Gamma-secretase modulation and its promise for Alzheimer's disease: a rationale for drug discovery.

The genetics of Alzheimer's disease (AD) implies that restoring non-pathological levels or ratios of different amyloid-beta (Abeta) peptide species in the brain could prevent the onset or delay the progression of this neurodegenerative disease. In particular, a selective reduction of the longer Abeta(1-42) peptide which is widely believed to be causative of AD is currently seen as an attractive approach for a disease-modifying therapy. Based on the knowledge that Abeta(1-42) and various shorter Abeta peptides are generated by the same gamma secretase enzyme, the concept of allosteric modulation of the cleavage specificity of this aspartic protease has been introduced to the field of protease drug discovery and fuelled novel medicinal chemistry efforts. Gamma-secretase modulation holds the promise that chemical entities can be synthesized which restore non-pathological enzyme activity by shifting the actual substrate cleavage towards the generation of shorter Abeta peptides. It can be assumed that this approach has gained considerable attraction for pharmaceutical drug discovery since the development of non-selective protease inhibitors for gamma-secretase has been proven to be difficult due to inherent mechanism-based liabilities.

Selective modulation of Abeta42 production in Alzheimer's disease: non-steroidal anti-inflammatory drugs and beyond.
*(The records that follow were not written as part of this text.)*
#[export] Instance same_tenant_equiv g : Equivalence (same_tenant g).
Proof.
  split.
  - by intros d.
  - intros d1 d2 [? ? ? ?]. by split.
  - intros d1 d2 d3 [? ? ? ?] [? ? ? ?]. split; intros; congruence.
Qed.
#[export] Instance same_others_equiv g : Equivalence (same_others g).
Proof.
  split.
  - by intros d.
  - intros d1 d2 [Ht ? ?]. split; [|done..]. intros g' ?. by symmetry; apply Ht.
  - intros d1 d2 d3 [Ht1 ? ?] [Ht2 ? ?]. split; [|congruence..].
    intros g' ?. by trans d2; [apply Ht1|apply Ht2].
Qed.

(** What a tenant reads is the same in both. *)
#[export] Instance live_group_proper g : Proper (same_tenant g ==> eq) (live_group g).
Proof. intros d1 d2 [Hg _ _ _]. unfold live_group. by rewrite Hg. Qed.
#[export] Instance live_node_proper g : Proper (eq ==> same_tenant g ==> eq) (live_node g).
Proof. intros n _ <- d1 d2 [_ Hn _ _]. unfold live_node. by rewrite Hn. Qed.
#[export] Instance live_nodes_proper g : Proper (same_tenant g ==> eq) (live_nodes g).
Proof.
  intros d1 d2 Hd.
  assert (forall d, StronglySorted number_before (live_nodes g d)) as Hs.
  { intros d. apply StronglySorted_merge_sort; intros ?; unfold number_before; lia. }
  assert (forall x, x ∈ live_nodes g d1 <-> x ∈ live_nodes g d2) as Hin.
  { intros [n row]. rewrite !live_nodes_elem. by rewrite (st_nodes _ _ _ Hd). }
  apply (StronglySorted_unique_strong number_before); [|apply Hs..|].
  - intros [n1 r1] [n2 r2] H1%Hin H2. unfold number_before. cbn. intros.
    assert (n1 = n2) as -> by lia. apply live_nodes_elem in H1 as [H1 _], H2 as [H2 _]. congruence.
  - apply NoDup_Permutation; [eapply NoDup_fmap_1, live_nodes_NoDup..|done].
Qed.

(** ** Isolated statements *)

(** The new database and the value, of two runs, seen by the tenant. *)
Definition same_outcome {A} (g : string) (r1 r2 : result dbError (DB * A)) : Prop :=
  match r1, r2 with
  | Ok (d1, a1), Ok (d2, a2) => a1 = a2 /\ same_tenant g d1 d2
  | Err e1, Err e2 => e1 = e2
  | _, _ => False
  end.
Record isolated_stmt {A} (g : string) (s : stmt A) : Prop := {
  is_within d d' a : s d = Ok (d', a) -> same_others g d d';
  is_local d1 d2 : same_tenant g d1 d2 -> same_outcome g (s d1) (s d2)
}.

Lemma isolated_row {A} g (f : DB -> option A) :
  Proper (same_tenant g ==> eq) f -> isolated_stmt g (query_row f).
Proof.
  intros Hf. split; unfold query_row.
  - intros d d' a. destruct (f d); [|done]. by intros [= <- _].
  - intros d1 d2 Hd. rewrite (Hf _ _ Hd). destruct (f d2); [by split|done].
Qed.
Lemma isolated_sel_group g : isolated_stmt g (sel_group g).
Proof. apply isolated_row, _. Qed.
Lemma isolated_sel_node g n : isolated_stmt g (sel_node g n).
Proof. apply isolated_row. intros d1 d2 Hd. by rewrite Hd. Qed.
Lemma isolated_sel_nodes g : isolated_stmt g (sel_nodes g).
Proof.
  split; unfold sel_nodes.
  - intros d d' a. destruct (forallb _ _); [|done]. by intros [= <- _].
  - intros d1 d2 Hd. rewrite (live_nodes_proper g _ _ Hd). destruct (forallb _ _); [by split|done].
Qed.

(** Writing the tenant's own rows. *)
Lemma others_with_group g row d : same_others g d (with_groups (<[g := row]> (groups d)) d).
Proof. split; [|done..]. intros g' Hne. split; try done. cbn. by rewrite lookup_insert_ne. Qed.
Lemma others_with_node g n f d : same_others g d (with_nodes (alter f (g, n) (nodes d)) d).
Proof.
  split; [|done..]. intros g' Hne. split; try done. intros n'. cbn.
  rewrite lookup_alter_ne; [done|]. by intros [= ->].
Qed.
Lemma isolated_upd_roster g roster newV expV : isolated_stmt g (upd_roster g roster newV expV).
Proof.
  split; unfold upd_roster.
  - intros d d' a. destruct (live_group g d) as [row|]; [|by intros [= <- _]].
    destruct (_ =? _); intros [= <- _]; [apply others_with_group|done].
  - intros d1 d2 Hd. rewrite Hd. destruct (live_group g d2) as [row|]; [|done].
    destruct (_ =? _); (split; [done|]); [|done]. destruct Hd as [Hg Hn Ht Ha].
    split; try done. cbn. by rewrite !lookup_insert_eq.
Qed.
Lemma isolated_upd_node g n f : isolated_stmt g (upd_node g n f).
Proof.
  split; unfold upd_node.
  - intros d d' a [= <- _]. apply others_with_node.
  - intros d1 d2 [Hg Hn Ht Ha]. split; [done|]. split; try done. intros n'. cbn.
    destruct (decide (n' = n)) as [->|Hne].
    + by rewrite !lookup_alter_eq, Hn.
    + rewrite !lookup_alter_ne by congruence. done.
Qed.
Lemma isolated_ins_activity g row : al_group row = g -> isolated_stmt g (ins_activity row).
Proof.
  intros Hrow. split; unfold ins_activity.
  - intros d d' a [= <- _]. split; [|done..]. intros g' Hne. split; try done.
    unfold own_activity. cbn. rewrite filter_app, filter_cons_False, filter_nil, app_nil_r by congruence. done.
  - intros d1 d2 [Hg Hn Ht Ha]. split; [done|]. split; try done.
    unfold own_activity in *. cbn. by rewrite !filter_app, Ha.
Qed.
Create HintDb tenancy.
#[export] Hint Resolve isolated_sel_group isolated_sel_node isolated_sel_nodes isolated_upd_roster
  isolated_upd_node isolated_ins_activity : tenancy.

(** ** Isolated computations *)

Section worlds.
Context `{Platform}.
Implicit Types (w : World).

Definition same_world (g : string) (w1 w2 : World) : Prop :=
  tick w1 = tick w2 /\ same_tenant g (db w1) (db w2).
Record isolated {E A} (g : string) (m : ST World E A) : Prop := {
  iso_within w : same_others g (db w) (db (fst (m w)));
  iso_local w1 w2 : same_world g w1 w2 ->
    same_world g (fst (m w1)) (fst (m w2)) /\ snd (m w1) = snd (m w2)
}.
The amyloid-beta (Abeta) peptides and in particular the longer, highly amyloidogenic isoform Abeta42 are believed by many to be the central disease-causing agents in Alzheimer's disease (AD). Consequently, academic and pharmaceutical laboratories have focused on elucidating the mechanisms of Abeta production and developing strategies to diminish Abeta formation for treatment or prevention of AD. The most substantial advances have been made with respect to inhibitors of the gamma-secretase enzyme, which catalyzes the final step in the generation of Abeta from the amyloid precursor protein (APP). Highly potent gamma-secretase inhibitors which suppress production of all Abeta peptides are available today. However, due to the promiscuous substrate specificity of gamma-secretase and its essential role in the NOTCH signaling pathway overt mechanism-based toxicity has been observed in preclinical studies of gamma-secretase inhibitors. For that reason, specific blockage of Abeta42 production might be preferable over non-discriminatory gamma-secretase inhibition but small molecule inhibitors of Abeta42 production have remained elusive until recently. This has changed with the discovery that certain non-steroidal anti-inflammatory drugs (NSAIDs) including ibuprofen possess preferential Abeta42-lowering activity. These compounds seem to offer a window of modulation where Abeta42 production is potently inhibited whereas processing of the NOTCH receptor and other gamma-secretase substrates remains unaffected. The Abeta42-lowering activity of NSAIDs is not related to inhibition of cyclooxygenases and can be dissociated from the anti-inflammatory properties of this class of drugs. Ongoing efforts concentrate on uncovering the mechanism of action and improving potency and brain permeability of Abeta42-lowering compounds. Hopes are high that in the near future this will lead to the development of clinically viable compounds which selectively target Abeta42 as a key molecule in the pathogenesis of AD.